(Stored data)
BEGIN

(* ===== verification/Counter.v ===== *)
(** * What the service relies on in an accumulator

    The store, the worker and the HTTP handlers ([src/internal/ratelimiter/])
    use an accumulator only through seven methods, with amounts of one unit and
    commits of what they have just read.  [Counter] names those methods,
    [CounterLaws] what they promise while [0 <= V <= S]; the service is proved
    against this interface, and [vsa_counter] discharges it for [src/vsa.go]. *)
From S2P Require Import Prelude Machine Vsa VsaInv VsaSpec.
Import Spec.

(** A call returns [None] when it panics. *)
Class Counter (A : Type) := {
  ctr_new : Z -> A;
  ctr_State : A -> option (A * (Z * Z));
  ctr_Available : A -> option (A * Z);
  ctr_TryConsume : Z -> A -> option (A * bool);
  ctr_TryRefund : Z -> A -> option (A * bool);
  ctr_Commit : Z -> A -> option (A * unit);
  ctr_Close : A -> option (A * unit)
}.

(** [ctr_ok a S V]: [a] is in order, with budget [S] and pending vector [V]. *)
Class CounterLaws (A : Type) `{Counter A} := {
  ctr_ok : A -> Z -> Z -> Prop;
  ctr_range a S V : ctr_ok a S V -> 0 <= V <= S /\ S < H64;
  ctr_new_ok s : 0 <= s < H64 -> ctr_ok (ctr_new s) s 0;
  ctr_State_ok a S V : ctr_ok a S V ->
    exists a', ctr_State a = Some (a', (S, V)) /\ ctr_ok a' S V;
  ctr_Available_ok a S V : ctr_ok a S V ->
    exists a', ctr_Available a = Some (a', S - V) /\ ctr_ok a' S V;
  ctr_TryConsume_ok a S V : ctr_ok a S V ->
    exists a', ctr_TryConsume 1 a = Some (a', V <? S) /\
      ctr_ok a' S (if V <? S then V + 1 else V);
  ctr_TryRefund_ok a S V : ctr_ok a S V ->
    exists a', ctr_TryRefund 1 a = Some (a', 0 <? V) /\
      ctr_ok a' S (if 0 <? V then V - 1 else V);
  ctr_Commit_ok a S V v : ctr_ok a S V -> 0 <= v < H64 ->
    exists a', ctr_Commit v a = Some (a', tt) /\
      ctr_ok a' (S - Z.min v V) (V - Z.min v V);
  ctr_Close_ok a S V : ctr_ok a S V ->
    exists a', ctr_Close a = Some (a', tt) /\ ctr_ok a' S V
}.

(** ** The accumulator of [vsa.go] is one *)
Definition on_vsa {R} (method : Config -> M Mem R) (v : VSA) : option (VSA * R) :=
  match exec (method (conf v)) (mem v) with
  | Some (m', r) => Some (mkVSA (conf v) m', r)
  | None => None
  end.

#[export] Instance vsa_counter (gomaxprocs : Z) (opts : Options) : Counter VSA := {
  ctr_new s := NewWithOptions gomaxprocs s opts;
  ctr_State := on_vsa State;
  ctr_Available := on_vsa Available;
  ctr_TryConsume n := on_vsa (fun c => TryConsume c n);
  ctr_TryRefund n := on_vsa (fun c => TryRefund c n);
  ctr_Commit v := on_vsa (fun c => Commit c v);
  ctr_Close := on_vsa Close
}.

(** Options the service may be started with: no approximate gate, and a guard
    to which one unit can be added. *)
Definition service_options (opts : Options) : Prop :=
  UseCachedGate opts = false /\ GroupCount opts <= 1 /\ FastPathGuard opts < MaxInt64.

Record vsa_ok (v : VSA) (S V : Z) : Prop := {
  vok_wf : wf (conf v) (mem v);
  vok_exact : exact_config (conf v);
  vok_guard : in64 (1 + fastPathGuard (conf v));
  vok_abs : abstraction (mem v) = mkBalance S V;
  vok_range : 0 <= V <= S /\ S < H64
}.

Lemma vsa_ok_in_budget v S V : vsa_ok v S V -> in_budget (mkBalance S V).
Proof. intros H. apply (vok_range _ _ _ H). Qed.

Lemma vsa_ok_step v S V S' V' m' :
  vsa_ok v S V -> wf (conf v) m' -> abstraction m' = mkBalance S' V' ->
  0 <= V' <= S' -> S' < H64 -> vsa_ok (mkVSA (conf v) m') S' V'.
Proof. intros [] ???. by split. Qed.

(** A call of the interface is a call of [run_op] with its result unpacked. *)
Lemma vsa_call {R} (method : Config -> M Mem R) (pack : R -> Res) op v S V :
  vsa_ok v S V -> op_ok (conf v) op ->
  run_op (conf v) op = (r ← method (conf v); mret (pack r)) ->
  exists m' r, on_vsa method v = Some (mkVSA (conf v) m', r) /\ wf (conf v) m' /\
    spec_op op (mkBalance S V) = (abstraction m', pack r).
Proof.
  intros Hok Hop Heq.
  destruct (run_op_refines (conf v) (mem v) op) as (m' & r & He & Hwf & Hs);
    [apply Hok|apply Hok|done|].
  rewrite Heq, exec_bind in He. unfold on_vsa.
  destruct (exec (method (conf v)) (mem v)) as [[m1 x]|]; [|done].
  cbn in He. injection He as -> <-. rewrite (vok_abs _ _ _ Hok) in Hs. by exists m', x.
Qed.

Lemma NewWithOptions_exact gomaxprocs s opts :
  service_options opts ->
  exact_config (conf (NewWithOptions gomaxprocs s opts)) /\
  in64 (1 + fastPathGuard (conf (NewWithOptions gomaxprocs s opts))).
Proof.
  intros (Hu & Hg & Hf). unfold NewWithOptions, exact_config.
  rewrite (Z.gtb_ltb (GroupCount opts)), (proj2 (Z.ltb_ge _ _) Hg).
  destruct (if HierarchicalGroups opts >? 1 then _ else _). cbn.
  split; [by split|]. unfold in64, MaxInt64 in *. destruct (Z.gtb_spec (FastPathGuard opts) 0); lia.
Qed.

Section laws.
Context (gomaxprocs : Z) (opts : Options) (Hopts : service_options opts).

Lemma vsa_new_ok s : 0 <= s < H64 -> vsa_ok (NewWithOptions gomaxprocs s opts) s 0.
Proof.
  intros Hs. destruct (NewWithOptions_wf gomaxprocs s opts) as (Hwf & Hn & Hsc & _); [unfold in64; lia|].
  destruct (NewWithOptions_exact gomaxprocs s opts Hopts) as [Hx Hg].
  split; [done..| |lia]. unfold abstraction. by rewrite Hn, Hsc.
Qed.

(** The calls whose contract leaves the balance as it is. *)
Lemma vsa_quiet_call {R} (method : Config -> M Mem R) (pack : R -> Res) op v S V r :
  vsa_ok v S V -> op_ok (conf v) op ->
  run_op (conf v) op = (r ← method (conf v); mret (pack r)) ->
  spec_op op (mkBalance S V) = (mkBalance S V, pack r) -> (forall r', pack r = pack r' -> r = r') ->
  exists v', on_vsa method v = Some (v', r) /\ vsa_ok v' S V.
Proof.
  intros Hok Hop Heq Hspec Hinj. destruct (vsa_call method pack op v S V) as (m' & r' & He & Hwf & Hs);
    [done..|]. rewrite Hspec in Hs. injection Hs as Ha1 Ha2 Hr. rewrite (Hinj r' Hr).
  exists (mkVSA (conf v) m'). split; [done|]. apply (vsa_ok_step _ S V); [done|done| |apply Hok..]. unfold abstraction. congruence.
Qed.

Lemma vsa_State_ok v S V : vsa_ok v S V ->
  exists v', on_vsa State v = Some (v', (S, V)) /\ vsa_ok v' S V.
Proof.
  intros Hok. apply (vsa_quiet_call State (fun r => RState r.1 r.2) OpState); [done..|].
  intros [] [=]. by subst.
Qed.

Lemma vsa_Available_ok v S V : vsa_ok v S V ->
  exists v', on_vsa Available v = Some (v', S - V) /\ vsa_ok v' S V.
Proof.
  intros Hok. apply (vsa_quiet_call Available RInt OpAvailable); [done..| |].
  - cbn. by rewrite available_in_budget by by eapply vsa_ok_in_budget.
  - by intros ? [=].
Qed.

Lemma vsa_Close_ok v S V : vsa_ok v S V ->
  exists v', on_vsa Close v = Some (v', tt) /\ vsa_ok v' S V.
Proof.
  intros Hok. apply (vsa_quiet_call Close (fun _ => RUnit) OpClose); [done..|]. by intros [].
Qed.

Lemma vsa_TryConsume_ok v S V : vsa_ok v S V ->
  exists v', on_vsa (fun c => TryConsume c 1) v = Some (v', V <? S) /\
    vsa_ok v' S (if V <? S then V + 1 else V).
Proof.
  intros Hok. pose proof (vsa_ok_in_budget _ _ _ Hok) as Hb.
  destruct (vsa_call (fun c => TryConsume c 1) RBool (OpTryConsume 1) v S V)
    as (m' & b & He & Hwf & Hs); [done|split; [done|apply Hok]|done|].
  cbn in Hs. unfold try_consume in Hs. rewrite available_in_budget in Hs by done.
  cbn [budget pending] in Hs. unfold in_budget in Hb. cbn in Hb. rewrite He.
  destruct (Z.leb_spec 1 (S - V)), (Z.ltb_spec V S); try lia; injection Hs as Ha1 Ha2 <-;
    (eexists; split; [done|]; apply (vsa_ok_step _ S V); try done; try lia).
  - unfold abstraction. rewrite <- Ha1, <- Ha2. f_equal. by unwrap.
  - by unfold abstraction; rewrite <- Ha1, <- Ha2.
Qed.

Lemma vsa_TryRefund_ok v S V : vsa_ok v S V ->
  exists v', on_vsa (fun c => TryRefund c 1) v = Some (v', 0 <? V) /\
    vsa_ok v' S (if 0 <? V then V - 1 else V).
Proof.
  intros Hok. pose proof (vsa_ok_in_budget _ _ _ Hok) as Hb. unfold in_budget in Hb. cbn in Hb.
  destruct (vsa_call (fun c => TryRefund c 1) RBool (OpTryRefund 1) v S V)
    as (m' & b & He & Hwf & Hs); [done..|].
  cbn in Hs. unfold try_refund in Hs. cbn [budget pending] in Hs. rewrite He.
  destruct (Z.ltb_spec 0 V); injection Hs as Ha1 Ha2 <-;
    (eexists; split; [done|]; apply (vsa_ok_step _ S V); try done; try lia).
  all: by unfold abstraction; rewrite <- Ha1, <- Ha2; repeat f_equal; lia.
Qed.

Lemma vsa_Commit_ok v S V n : vsa_ok v S V -> 0 <= n < H64 ->
  exists v', on_vsa (fun c => Commit c n) v = Some (v', tt) /\
    vsa_ok v' (S - Z.min n V) (V - Z.min n V).
Proof.
  intros Hok Hn. pose proof (vsa_ok_in_budget _ _ _ Hok) as Hb. unfold in_budget in Hb. cbn in Hb.
  destruct (vsa_call (fun c => Commit c n) (fun _ => RUnit) (OpCommit n) v S V)
    as (m' & [] & He & Hwf & Hs); [done|by unfold op_ok, in64, MinInt64; lia|done|].
  cbn -[commit] in Hs. injection Hs as Ha. rewrite He. eexists. split; [done|].
  apply (vsa_ok_step _ S V); [done..| |lia|lia]. rewrite <- Ha. unfold commit. cbn [budget pending].
  destruct (Z.eqb_spec n 0), (Z.eqb_spec V 0); cbn [orb]; [f_equal; lia..|].
  rewrite commit_amount_in_budget, (Z.abs_eq n) by lia.
  rewrite abs_eq by (unfold in64, MinInt64; lia). unwrap. f_equal. lia.
Qed.

#[export] Instance vsa_laws : @CounterLaws VSA (vsa_counter gomaxprocs opts).
Proof.
  refine (@Build_CounterLaws VSA (vsa_counter gomaxprocs opts) vsa_ok _ _ _ _ _ _ _ _).
  - intros a S V H. apply (vok_range _ _ _ H).
  - apply vsa_new_ok.
  - apply vsa_State_ok.
  - apply vsa_Available_ok.
  - apply vsa_TryConsume_ok.
  - apply vsa_TryRefund_ok.
  - intros a S V v. apply vsa_Commit_ok.
  - apply vsa_Close_ok.
Defined.
End laws.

END

WHAT TO DO =
Although the records may continue, retype only the lines from the first one through the one containing "use an accumulator", exactly as they appear.

OUTPUT OF THE EXERCISE =
(* ===== verification/Counter.v ===== *)
(** * What the service relies on in an accumulator

    The store, the worker and the HTTP handlers ([src/internal/ratelimiter/])
    use an accumulator only through seven methods, with amounts of one unit and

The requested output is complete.